Case 1: Suppose ||x_{n+1} - x_n|| converges to 0 as n goes to infinity. Since {x_1, x_2, x_3, …} is an infinite sequence of points in the closed and bounded set X, there must be a convergent subsequence {x_{n_k}} that converges to a point x* in X. Then:
||f(x*) - x*||
<= ||f(x*) - f(x_{n_k})|| + ||f(x_{n_k}) - x_{n_k}|| + ||x_{n_k} - x*||
<= ||x* - x_{n_k}|| + ||f(x_{n_k}) - x_{n_k}|| + ||x_{n_k} - x*||
= ||x* - x_{n_k}|| + ||x_{n_k + 1} - x_{n_k}|| + ||x_{n_k} - x*||
Taking a limit as k goes to infinity shows the right-hand-side goes to zero, meaning f(x*)=x*, a contradiction.

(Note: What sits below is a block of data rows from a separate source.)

(* ===== verification/Durable.v ===== *)
(** * Durability of conversations

    The invariant behind the [durable] attribute of [crypto-attributes]: a conversation whose
    group is not marked as changed is in the key store exactly as it is in memory. Every operation
    keeps it, whether it succeeds, fails or panics; and every operation that is meant to be durable leaves
    the group unmarked when it succeeds. *)

From S2P Require Import Prelude KsError Sql SqlSpec Entity TableFrame.
From S2P Require Import MlsGroups MlsPending MlsKeys E2eiEntities Keystore.
From S2P Require Import CcError Ids Backend OpenMls Config CommitDelay Credential Conversation.
From S2P Require Import Renew Decrypt ConvFrame.
Open Scope Z_scope.

Section durable.
Context `{En : SqlEngine, Provider, OpenMlsTypes} `{!OpenMls, !OpenMlsLaws}.
Context `{!X509Lib, !IdCodecs, !F32Ln}.

Abbreviation ConvState := (MlsCryptoProvider * MlsConversation)%type.

(** ** The invariant *)

Definition view_of (s : ConvState) : view := conn_view (key_store s.1).
Definition clean (s : ConvState) : Prop := state_changed (conv_group s.2) = Persisted.

(** The entity a conversation is written as. *)
Definition conv_entity (c : MlsConversation) (state : bytes) : PersistedMlsGroup :=
  PersistedMlsGroup_stored (MkPersistedMlsGroup (conv_id c) state (conv_parent_id c)).

(** [groups_hold b l]: the engine works and the table of groups holds [l]. *)
Definition groups_hold (b : MlsCryptoProvider) (l : list PersistedMlsGroup) : Prop :=
  healthy (key_store b) /\ rep PersistedMlsGroup_layout (conn_view (key_store b)) l /\
  NoDup (pg_id <$> l).

Definition on_disk (l : list PersistedMlsGroup) (c : MlsConversation) : Prop :=
  exists state, to_stdvec (conv_group c) = Some state /\
    PersistedMlsGroup_stored <$> first (with_key (conv_id c)) l = Some (conv_entity c state).

Definition durable (s : ConvState) : Prop :=
  exists l, groups_hold s.1 l /\ group_id (conv_group s.2) = conv_id s.2 /\
    (clean s -> on_disk l s.2).

(** ** Computations that keep it *)

(** The invariant, as what is kept from one state to the next. *)
Definition kept (s s' : ConvState) : Prop := durable s -> durable s'.

(** On success the group is on disk. *)
Definition settles {A} (m : cc ConvState A) : Prop :=
  forall s a s', durable s -> m s = (Ok a, s') -> clean s'.

(** Never touches the conversation. *)
Definition calm {A} (m : cc ConvState A) : Prop :=
  forall s r s', m s = (r, s') -> s'.2 = s.2.

(** A step that leaves the table of groups alone, and the group too or marks it. *)
Lemma durable_step ts s s' :
  durable s -> tables ts s.1 s'.1 -> "mls_groups" ∈ ts -> conv_id s'.2 = conv_id s.2 ->
  conv_parent_id s'.2 = conv_parent_id s.2 ->
  group_id (conv_group s'.2) = group_id (conv_group s.2) ->
  (conv_group s'.2 = conv_group s.2 \/ state_changed (conv_group s'.2) = Changed) -> durable s'.
Proof.
  intros (l & (Hh & Hl & Hnd) & Hid & Hc) Ht Hts Hci Hp Hg Hch.
  destruct (tables_rep _ _ _ _ _ Hh Hl Ht Hts) as [Hh' Hl'].
  exists l. split; [done|]. split; [by rewrite Hg, Hci|]. intros Hclean. unfold clean in *.
  destruct Hch as [Hch|Hch]; [|congruence]. rewrite Hch in Hclean.
  destruct (Hc Hclean) as (st & Hst & Hf). exists st. rewrite Hch, Hci. split; [done|].
  rewrite Hf. unfold conv_entity. by rewrite Hci, Hp.
Qed.

(** ** Writing the group *)

Lemma group_persist_run v l c state :
  rep PersistedMlsGroup_layout v l ->
  exists r v', run (mls_group_persist (conv_id c) state (conv_parent_id c)) v = (r, v') /\
    match r with
    | Ok () => becomes PersistedMlsGroup_layout v v' (upsert (with_key (conv_id c)) (conv_entity c state) l)
    | Err _ => v' = v
    end.
Proof.
  intros Hl. set (e := MkPersistedMlsGroup (conv_id c) state (conv_parent_id c)).
  pose proof (Connection_save_run (E := PersistedMlsGroup) v l e) as Hs.
  pose proof (ul_save_big (E := PersistedMlsGroup) v l e) as Hbig.
  destruct (ul_fits (E := PersistedMlsGroup) e) eqn:Hf.
  - destruct (Hs Hl eq_refl) as (v' & Hr & Hb). exists (Ok ()), v'.
    split; [|exact Hb]. unfold mls_group_persist. by rewrite (run_bind_ok _ _ _ _ _ Hr).
  - exists (Err BlobTooBig), v. split; [|done]. unfold mls_group_persist, Connection_save.
    rewrite prog_bind_assoc. by rewrite (run_bind_err _ _ _ _ _ (Hbig Hl eq_refl)).
Qed.

(** The steps of [persist_group_when_changed] when it writes. *)
Definition write_group (s : ConvState) : result Stop () * ConvState :=
  (state ← lift_res (map_err KeyStoreError (ser (conv_group s.2)));
   backend (ks (mls_group_persist (conv_id s.2) state (conv_parent_id s.2)));;
   mod_group (set_state Persisted)) s.

(** Writing puts the group in its place among the rows and removes the mark, or nothing has
    happened. *)
Lemma write_group_run s r s' l :
  groups_hold s.1 l -> write_group s = (r, s') ->
  (exists state, r = Ok () /\ to_stdvec (conv_group s.2) = Some state /\
     groups_hold s'.1 (upsert (with_key (conv_id s.2)) (conv_entity s.2 state) l) /\
     s'.2 = set_group (set_state Persisted (conv_group s.2)) s.2) \/
  (exists b, s' = (b, s.2) /\ groups_hold b l) /\ r <> Ok ().
Proof.
  intros (Hh & Hl & Hnd). unfold write_group, ser.
  destruct (to_stdvec (conv_group s.2)) as [state|] eqn:Hst.
  2: { intros [= <- <-]. right. split; [|done]. exists s.1. by destruct s. }
  change (lift_res (map_err KeyStoreError (ok_or KeyStoreValueTransformError (Some state))) ≫= ?f)
    with (f state). cbv beta.
  destruct (group_persist_run _ _ s.2 state Hl) as (rk & v' & Hr & Hv).
  unfold mbind, stm_bind. destruct rk as [[]|e].
  - destruct (ks_ok _ _ _ _ Hh Hr) as (c' & Hk & <- & Hh').
    unfold backend. rewrite (on_ok _ _ _ _ _ _ Hk). intros [= <- <-]. left. exists state.
    split_and!; [done..| |done]. simpl.
    split_and!; [done|apply Hv|exact (NoDup_upsert pg_id (conv_entity s.2 state) l Hnd)].
  - destruct (ks_err _ _ _ _ Hh Hr) as (c' & Hk & Hv' & Hh').
    unfold backend. rewrite (on_err _ _ _ _ _ _ Hk). intros [= <- <-]. right.
    split; [|done]. eexists. split; [done|]. split_and!; [done| |done]. simpl. by rewrite Hv', Hv.
Qed.

(** The row that has been written is what the conversation now is. *)
Lemma written_on_disk c state l :
  to_stdvec (conv_group c) = Some state ->
  on_disk (upsert (with_key (conv_id c)) (conv_entity c state) l)
    (set_group (set_state Persisted (conv_group c)) c).
Proof.
  intros Hst. exists state. simpl. split; [by rewrite group_to_stdvec_state|].
  rewrite first_upsert by (by apply bool_decide_eq_true). simpl. f_equal.
  unfold conv_entity.
  exact (ul_stored_twice (E := PersistedMlsGroup) (MkPersistedMlsGroup _ state _)).
Qed.

(** Writing succeeds and the group is on disk as it is, or nothing has happened. *)
Lemma persist_write s r s' l :
  groups_hold s.1 l -> group_id (conv_group s.2) = conv_id s.2 -> write_group s = (r, s') ->
  (r = Ok () /\ clean s' /\ durable s' /\ conv_parent_id s'.2 = conv_parent_id s.2) \/
  (exists b, s' = (b, s.2) /\ groups_hold b l) /\ r <> Ok ().
Proof.
  intros Hg Hid Hx. destruct (write_group_run _ _ _ _ Hg Hx) as [(state & -> & Hst & Hg' & E)|]; [left|by right].
  unfold clean. rewrite E. split; [done|]. split; [apply set_state_state|]. split; [|done].
  eexists. split; [exact Hg'|]. rewrite E. split; [simpl; by rewrite set_state_id|].
  intros _. by apply written_on_disk.
Qed.

Lemma persist_run force s :
  persist_group_when_changed force s =
  if force || bool_decide (state_changed (conv_group s.2) = Changed) then write_group s
  else (Ok (), s).
Proof.
  unfold persist_group_when_changed, get_conv, mbind at 1, stm_bind at 1.
  by destruct (force || _).
Qed.

Lemma clean_or_changed s : clean s \/ state_changed (conv_group s.2) = Changed.
Proof. unfold clean. destruct (state_changed (conv_group s.2)); auto. Qed.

Case 2: Suppose ||x_{n+1} - x_n|| converges to a>0 as n goes to infinity. Then (x_{n+1}, x_n) is an infinite sequence of vectors in the closed and bounded set X x X, so there must be convergent subsequence (x_{n_k + 1}, x_{n_k}) that converges to a point (x*, y*) in X x X. Further, it must be that ||x_{n+1} - x_n|| >= a for all n, and ||x* - y*|| = a. So ||f(x*) - f(y*)|| < ||x*-y*|| < a. But you can get a contradiction.